Lemma strip_assoc k m :
  assoc k (omap strip_field m) = if bool_decide (k ∈ volatileKeys) then None else stripVolatile <$> assoc k m.
Proof.
  induction m as [|[k' v] m IH]; [by case_bool_decide|]. rewrite strip_cons. cbn [assoc].
  destruct (decide (k = k')) as [->|Hne].
  - rewrite (bool_decide_eq_true_2 (k' = k')) by done. case_bool_decide as Hv.
    + exact IH.
    + cbn [assoc]. by rewrite bool_decide_eq_true_2.
  - rewrite (bool_decide_eq_false_2 (k = k')), <- IH by done.
    destruct (bool_decide (k' ∈ volatileKeys)); [done|]. cbn [assoc]. by rewrite bool_decide_eq_false_2.
Qed.
Lemma strip_keys m : NoDup m.*1 → NoDup (omap strip_field m).*1.
Proof.
  intros Hnd. eapply sublist_NoDup; [exact Hnd|]. clear. induction m as [|[k v] m IH]; [done|].
  rewrite strip_cons. case_bool_decide; rewrite ?fmap_cons; cbn.
  - by apply sublist_cons.
  - by apply sublist_skip.
Qed.

(** Two maps with the same number of keys, where each field of the first one has an
    equal one in the second, have the same fields. *)
Lemma fields_iff m n :
  NoDup m.*1 → NoDup n.*1 →
  (length m = length n ∧ Forall (field_equal n) m) ↔
  ∀ k, option_Forall2 (λ v w, DeepEqual v w = true) (assoc k m) (assoc k n).
Proof.
  intros Hm Hn. rewrite Forall_forall. split.
  - intros [Hlen Hf] k. assert (m.*1 ⊆+ n.*1) as Hsub.
    { apply NoDup_submseteq; [done|]. intros x ([k' v] & -> & Hin)%list_elem_of_fmap.
      destruct (Hf _ Hin) as (w & Hw & _). apply assoc_elem in Hw; [|done]. apply list_elem_of_fmap.
      by exists (k', w). }
    assert (m.*1 ≡ₚ n.*1) as Hp by (apply submseteq_length_Permutation; [done|rewrite !length_fmap; lia]).
    destruct (assoc k m) as [v|] eqn:Ek.
    + apply assoc_elem in Ek; [|done]. destruct (Hf _ Ek) as (w & Hw & He). cbn in Hw. rewrite Hw. by constructor.
    + apply assoc_None in Ek. rewrite Hp in Ek. apply assoc_None in Ek as ->. constructor.
  - intros Hk. assert (m.*1 ≡ₚ n.*1) as Hp.
    { apply NoDup_Permutation; [done..|]. intros k.
      assert (k ∉ m.*1 ↔ k ∉ n.*1) as Hkeys.
      { rewrite <- !assoc_None. by destruct (Hk k). }
      destruct (decide (k ∈ m.*1)), (decide (k ∈ n.*1)); tauto. }
    split; [apply Permutation_length in Hp; by rewrite !length_fmap in Hp|].
    intros [k v] Hin. apply assoc_elem in Hin; [|done]. specialize (Hk k). rewrite Hin in Hk.
    inversion Hk as [? w Hw E1 E2|]; subst. by exists w.
Qed.

(** The comparison of the program is this relation. *)
Lemma strip_equal_iff a b :
  json_wf a → json_wf b → DeepEqual (stripVolatile a) (stripVolatile b) = true ↔ json_same a b.
Proof.
  revert b. induction a as [|x|x|x|l IH|m IH] using json_nested_ind; intros b Ha Hb.
  1-4: destruct b; try (split; [done|by inversion 1]); cbn.
  - by split; [constructor|].
  - rewrite eqb_true_iff. split; [intros ->; constructor|by inversion 1].
  - split; [by constructor|by inversion 1].
  - rewrite bool_decide_eq_true. split; [intros ->; constructor|by inversion 1].
  - destruct b as [| | | |k|n]; try (split; [done|by inversion 1]).
    change (stripVolatile (JArr l)) with (JArr (stripVolatile <$> l)).
    change (stripVolatile (JArr k)) with (JArr (stripVolatile <$> k)).
    rewrite deep_arr, Forall2_fmap. inversion Ha as [| | | |? Hl|]; inversion Hb as [| | | |? Hk|]; subst.
    clear Ha Hb. rewrite Forall_forall in IH, Hl, Hk.
    assert (Forall2 (λ x y, DeepEqual (stripVolatile x) (stripVolatile y) = true) l k ↔ Forall2 json_same l k) as ->.
    { rewrite !Forall2_same_length_lookup. apply and_iff_compat_l.
      split; intros H i x y Hx Hy; apply (IH x); eauto using list_elem_of_lookup_2. }
    split; [by constructor|by inversion 1].
  - destruct b as [| | | |k|n]; try (split; [rewrite strip_obj; done|by inversion 1]).
    inversion Ha as [| | | | |? Hm1 Hm2]; inversion Hb as [| | | | |? Hn1 Hn2]; subst. clear Ha Hb.
    rewrite !strip_obj, deep_obj, fields_iff by (by apply strip_keys). rewrite Forall_forall in IH, Hm2, Hn2.
    assert (∀ k, option_Forall2 json_same (assoc k m) (assoc k n) ↔
      option_Forall2 (λ v w, DeepEqual v w = true) (stripVolatile <$> assoc k m) (stripVolatile <$> assoc k n)) as Heq.
    { intros k. destruct (assoc k m) as [v|] eqn:Ev, (assoc k n) as [w|] eqn:Ew; cbn;
        (split; intros H; inversion H; subst; constructor);
        (apply assoc_elem in Ev; [|done]); (apply assoc_elem in Ew; [|done]);
        apply (IH _ Ev w (Hm2 _ Ev) (Hn2 _ Ew)); done. }
    split.
    + intros H. constructor. intros k Hk. apply Heq. specialize (H k). rewrite !strip_assoc in H.
      by rewrite bool_decide_eq_false_2 in H by done.
    + intros H k. inversion H as [| | | | |? ? Hs]; subst. rewrite !strip_assoc. case_bool_decide as Hk; [constructor|].
      by apply Heq, Hs.
Qed.

(** ** Properties of the comparison *)

Section compare_props.
  Context `{GoJSON}.

Lemma decodeJSON_wf raw v : decodeJSON raw = Some v → json_wf v.
Proof. unfold decodeJSON. case_bool_decide; [done|]. apply json_Unmarshal_wf. Qed.

(** Two bodies agree: both are JSON and the same up to volatile fields, or neither
    is JSON and they are equal but for the space around them. *)
Definition bodies_agree (a b : string) : Prop :=
  (∃ va vb, decodeJSON a = Some va ∧ decodeJSON b = Some vb ∧ json_same va vb) ∨
  (decodeJSON a = None ∧ decodeJSON b = None ∧ TrimSpace a = TrimSpace b).

(** The declarative reading of a matching pair of observations. *)
Record obs_match (a b : Observation) : Prop := {
  om_path : Obs_Path a = Obs_Path b;
  om_method : Obs_Method a = Obs_Method b;
  om_err_l : Obs_Err a = "";
  om_err_r : Obs_Err b = "";
  om_auth : ¬ (Obs_Status a ∈ [401; 403]%Z ∧ Obs_Status b ∈ [401; 403]%Z);
  om_status : Obs_Status a = Obs_Status b;
  om_body : bodies_agree (Obs_Body a) (Obs_Body b);
}.

(** Two observations that say nothing about the patch: they are of different
    requests, an exchange failed, or both sides refused the request. *)
Definition not_comparable (a b : Observation) : Prop :=
  Obs_Path a ≠ Obs_Path b ∨ Obs_Method a ≠ Obs_Method b ∨ Obs_Err a ≠ "" ∨ Obs_Err b ≠ "" ∨
  (Obs_Status a ∈ [401; 403]%Z ∧ Obs_Status b ∈ [401; 403]%Z).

» **PROMPT**
Starting at the line that contains "as ->. constructor." and stopping after the line that contains "- by split; [constructor|].", write out every line exactly as it appears above, and no other line.

» **FINISHED EXERCISE**
    + apply assoc_None in Ek. rewrite Hp in Ek. apply assoc_None in Ek as ->. constructor.
  - intros Hk. assert (m.*1 ≡ₚ n.*1) as Hp.
    { apply NoDup_Permutation; [done..|]. intros k.
      assert (k ∉ m.*1 ↔ k ∉ n.*1) as Hkeys.
      { rewrite <- !assoc_None. by destruct (Hk k). }
      destruct (decide (k ∈ m.*1)), (decide (k ∈ n.*1)); tauto. }
    split; [apply Permutation_length in Hp; by rewrite !length_fmap in Hp|].
    intros [k v] Hin. apply assoc_elem in Hin; [|done]. specialize (Hk k). rewrite Hin in Hk.
    inversion Hk as [? w Hw E1 E2|]; subst. by exists w.
Qed.

(** The comparison of the program is this relation. *)
Lemma strip_equal_iff a b :
  json_wf a → json_wf b → DeepEqual (stripVolatile a) (stripVolatile b) = true ↔ json_same a b.
Proof.
  revert b. induction a as [|x|x|x|l IH|m IH] using json_nested_ind; intros b Ha Hb.
  1-4: destruct b; try (split; [done|by inversion 1]); cbn.
  - by split; [constructor|].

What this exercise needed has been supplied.